O ministro Alexandre de Moraes decidiu cancelar o pronunciamento à imprensa que havia sido convocado para a manhã desta quinta-feira (10), em meio à crise envolvendo o Supremo Tribunal Federal (STF). O gabinete do ministro havia informado apenas o horário da manifestação, sem divulgar oficialmente o tema que seria abordado.
Pouco tempo depois, o gabinete comunicou o cancelamento e informou que o pronunciamento será “remarcado em data oportuna”. Nos bastidores, interlocutores do Supremo apontavam que a expectativa era de que Moraes defendesse a condução do Inquérito das Fake News e apresentasse considerações gerais sobre as investigações realizadas no âmbito do procedimento.
O pronunciamento havia sido convocado um dia após o presidente do STF, Edson Fachin, adotar uma série de medidas em meio à crise na Corte.

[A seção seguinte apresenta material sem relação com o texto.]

(** A listing is the directory's entries without "." and "..", sorted by name,
    each with its own inode. *)
Theorem dirEntries_sound fs name ino raw out :
  ReadDir fs ino = Ok raw -> dirEntries fs name ino = Ok out ->
  StronglySorted name_le out
  /\ iname <$> out ≡ₚ filter (fun n => n <> [dot] /\ n <> [dot; dot]) (EName <$> raw)
  /\ Forall (fun i => exists e, e ∈ raw /\ EName e = iname i /\ Inode fs (Ino e) = Ok (inode i)) out.
Proof.
  intros Hr. unfold dirEntries. rewrite Hr. cbn [wrap mbind outcome_bind].
  destruct (read_children _ _ _) as [l| |] eqn:E; cbn [mbind outcome_bind]; [|done|done].
  intros H%Ok_inj. subst out. apply read_children_names in E as [H1 H2]. split_and!.
  - apply StronglySorted_merge_sort; apply _.
  - by rewrite merge_sort_Permutation, H1.
  - by rewrite merge_sort_Permutation.
Qed.

(** Listing a directory [count] at a time. *)
Fixpoint list_all {A} (fuel : nat) (ents : list A) (off count : Z) : option (list A) :=
  match fuel with
  | O => None
  | S fuel =>
      match dir_ReadDir ents off count with
      | (inl page, off') => (fun rest => page ++ rest) <$> list_all fuel ents off' count
      | (inr _, _) => Some []
      end
  end.

(** Reading pages of any positive size until [io.EOF] lists every entry once,
    in order. *)
Theorem dir_ReadDir_pages {A} (ents : list A) count : 0 < count ->
  list_all (S (length ents)) ents 0 count = Some ents.
Proof.
  intros Hc.
  enough (forall fuel off, 0 <= off -> zlen (drop (Z.to_nat off) ents) < Z.of_nat fuel ->
    list_all fuel ents off count = Some (drop (Z.to_nat off) ents)) as H.
  { rewrite H; [done|lia|]. change (Z.to_nat 0) with 0%nat. rewrite drop_0. unfold zlen. lia. }
  induction fuel as [|fuel IH]; intros off Hoff Hf.
  { pose proof (zlen_nonneg (drop (Z.to_nat off) ents)). lia. }
  cbn [list_all]. unfold dir_ReadDir. rewrite (proj2 (Z.leb_gt count 0)) by lia.
  destruct (zlen (drop (Z.to_nat off) ents) =? 0) eqn:E; zbool.
  { destruct (drop _ _); [done|]. rewrite zlen_cons in E. unfold zlen in E. lia. }
  set (n := if _ <? _ then _ else _).
  assert (0 < n <= zlen (drop (Z.to_nat off) ents)) as Hn.
  { unfold n. pose proof (zlen_nonneg (drop (Z.to_nat off) ents)).
    destruct (zlen _ <? count) eqn:E2; zbool; lia. }
  assert (drop (Z.to_nat (off + n)) ents = drop (Z.to_nat n) (drop (Z.to_nat off) ents)) as Hd.
  { rewrite drop_drop. f_equal. lia. }
  rewrite IH; [|lia|].
  - cbn. by rewrite Hd, take_drop.
  - rewrite Hd. unfold zlen in *. rewrite length_drop. lia.
Qed.
(** A tree that can be numbered: well formed, its numbers in order, and room for
    one per node. *)
Record numberable (t : Tree) : Prop := {
  nb_wf : wf (t_nodes t);
  nb_ok : inos_ok (t_nodes t) (t_nextIno t);
  nb_room : Z.max Efs.RootIno (t_nextIno t) + Z.of_nat (base.size (t_nodes t)) < 2 ^ 64;
}.

Lemma number_spec t : numberable t ->
  exists l, renumbered l (t_nodes t) (t_nodes (number t)) /\ (forall p, p ∈ l <-> is_Some (t_nodes t !! p)) /\
  inos_ok (t_nodes (number t)) (t_nextIno (number t)) /\ t_closers (number t) = t_closers t /\
  Z.max Efs.RootIno (t_nextIno t) <= t_nextIno (number t).
Proof.
  intros [Hw Hok Hroom]. unfold number.
  set (next := if t_nextIno t <? Efs.RootIno then _ else _).
  assert (Hnext : next = Z.max Efs.RootIno (t_nextIno t)).
  { subst next. destruct (_ <? _) eqn:E; zbool; lia. }
  destruct (foldl assign _ _) as [ns' next'] eqn:Hf.
  apply foldl_assign in Hf as (H1 & H2 & H3).
  - exists (preorder (depth (t_nodes t)) (t_nodes t) []). cbn. split_and!; [done|by intros p; apply walk_all|done|done|lia].
  - split; [|exact (ino_inj _ _ Hok)]. intros p n Hp Hn. pose proof (ino_range _ _ Hok _ _ Hp Hn). lia.
  - lia.
  - unfold zlen. rewrite walk_length by done. lia.
Qed.

(** Numbering adds and removes no node. *)
Lemma number_size t : base.size (t_nodes (number t)) = base.size (t_nodes t).
Proof.
  unfold number. set (next := if _ <? _ then _ else _). generalize next. clear next.
  generalize (preorder (depth (t_nodes t)) (t_nodes t) []) as l. generalize (t_nodes t) as ns.
  intros ns l. revert ns. induction l as [|p l IH]; intros ns next; [done|]. cbn [foldl].
  destruct (assign (ns, next) p) as [ns1 next1] eqn:E. rewrite IH. unfold assign in E.
  destruct (ns !! p) as [n|] eqn:Hp; [|by injection E as <- _].
  destruct (n_ino n =? 0); injection E as <- _; [|done]. apply map_size_insert_Some. by rewrite Hp.
Qed.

Entre as decisões, Fachin retirou de Moraes a condução de procedimentos relacionados ao Inquérito das Fake News e concentrou a análise dos casos na Presidência do tribunal.

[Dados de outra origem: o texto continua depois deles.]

Lemma owns_nodes r ns b : owns r b -> owns r (MkBuilding ns (b_resolved b) (b_closers b)).
Proof. intros [H1 H2]. by split. Qed.

Lemma openSource_owns r layer b : owns r b -> owns r (openSource r layer b).2.
Proof.
  intros [Hop (refs & Hnd & Hin & Hcl)]. unfold openSource.
  destruct (b_resolved b !! l_Source layer) as [res|] eqn:E; [split; eauto|].
  destruct (r (l_Source layer)) as [res| |] eqn:Er; cbn; [|split; eauto..]. split.
  - intros ref y. cbn. destruct (decide (ref = l_Source layer)) as [->|].
    + rewrite lookup_insert_eq. congruence.
    + rewrite lookup_insert_ne by done. apply Hop.
  - exists (refs ++ [l_Source layer]). cbn. split_and!.
    + apply NoDup_app. split_and!; [done| |apply NoDup_singleton].
      intros x Hx ->%list_elem_of_singleton. apply Hin in Hx. rewrite E in Hx. by destruct Hx.
    + intros ref. rewrite elem_of_app, list_elem_of_singleton, Hin. destruct (decide (ref = l_Source layer)) as [->|].
      * rewrite lookup_insert_eq. naive_solver.
      * rewrite lookup_insert_ne by done. naive_solver.
    + rewrite Hcl, omap_app. cbn. rewrite Er. by destruct (r_Closer res).
Qed.

Lemma addLayer_owns fuel set layer r b : owns r b -> owns r (addLayer fuel set layer r b).2.
Proof.
  intros Ho. unfold addLayer. case_bool_decide; [done|]. case_bool_decide; [done|].
  pose proof (openSource_owns r layer b Ho) as Ho1. destruct (openSource r layer b) as [[res| |] b1]; cbn in *; try done.
  destruct (merge_layer _ _ _ _ _); cbn; try done. by apply owns_nodes.
Qed.

Lemma add_layers_owns fuel set layers r b : owns r b -> owns r (add_layers fuel set layers r b).2.
Proof.
  revert b. induction layers as [|layer layers IH]; intros b Ho; [done|]. cbn [add_layers].
  pose proof (addLayer_owns fuel set layer r b Ho) as Ho1.
  destruct (addLayer fuel set layer r b) as [[[]| |] b1]; cbn in *; [by apply IH|done|done].
Qed.

Lemma build_sets_owns fuel r sets b : owns r b -> owns r (build_sets fuel r sets b).2.
Proof.
  revert b. induction sets as [|set sets IH]; intros b Ho; [done|]. cbn [build_sets].
  assert (Ho1 : owns r (build_set fuel r set b).2).
  { unfold build_set. case_bool_decide; [done|]. destruct (b_nodes b !! _); [done|].
    destruct (checkReplacements set); [|done|done].
    match goal with |- context [add_layers ?f ?s ?l ?r ?b0] =>
      pose proof (add_layers_owns f s l r b0 (owns_nodes _ _ _ Ho)) as H1; destruct (add_layers f s l r b0) as [[[]| |] b1] end;
      exact H1. }
  destruct (build_set fuel r set b) as [[[]| |] b1]; cbn in *; [by apply IH|done|done].
Qed.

Aberto pelo STF em março de 2019, o Inquérito das Fake News investiga notícias fraudulentas, falsas comunicações de crimes, denúncias caluniosas, ameaças e outros ataques contra ministros da Corte e seus familiares. Na quarta-feira (9), Fachin afirmou que a Presidência do Supremo tem o dever de “zelar pela preservação da integridade da Corte” diante de um cenário de “conflitos e sobreposições processuais”.
A crise teve origem em investigações relacionadas ao Banco Master e se aprofundou após a divulgação de um relatório da Polícia Federal com mensagens encontradas no celular do ex-banqueiro Daniel Vorcaro. O material citou comunicações enviadas a Moraes e abriu uma disputa dentro do STF sobre a condução das apurações. Nos últimos dias, decisões de Moraes, André Mendonça, Flávio Dino, da Procuradoria-Geral da República e da própria PF ampliaram a tensão entre diferentes setores envolvidos no caso.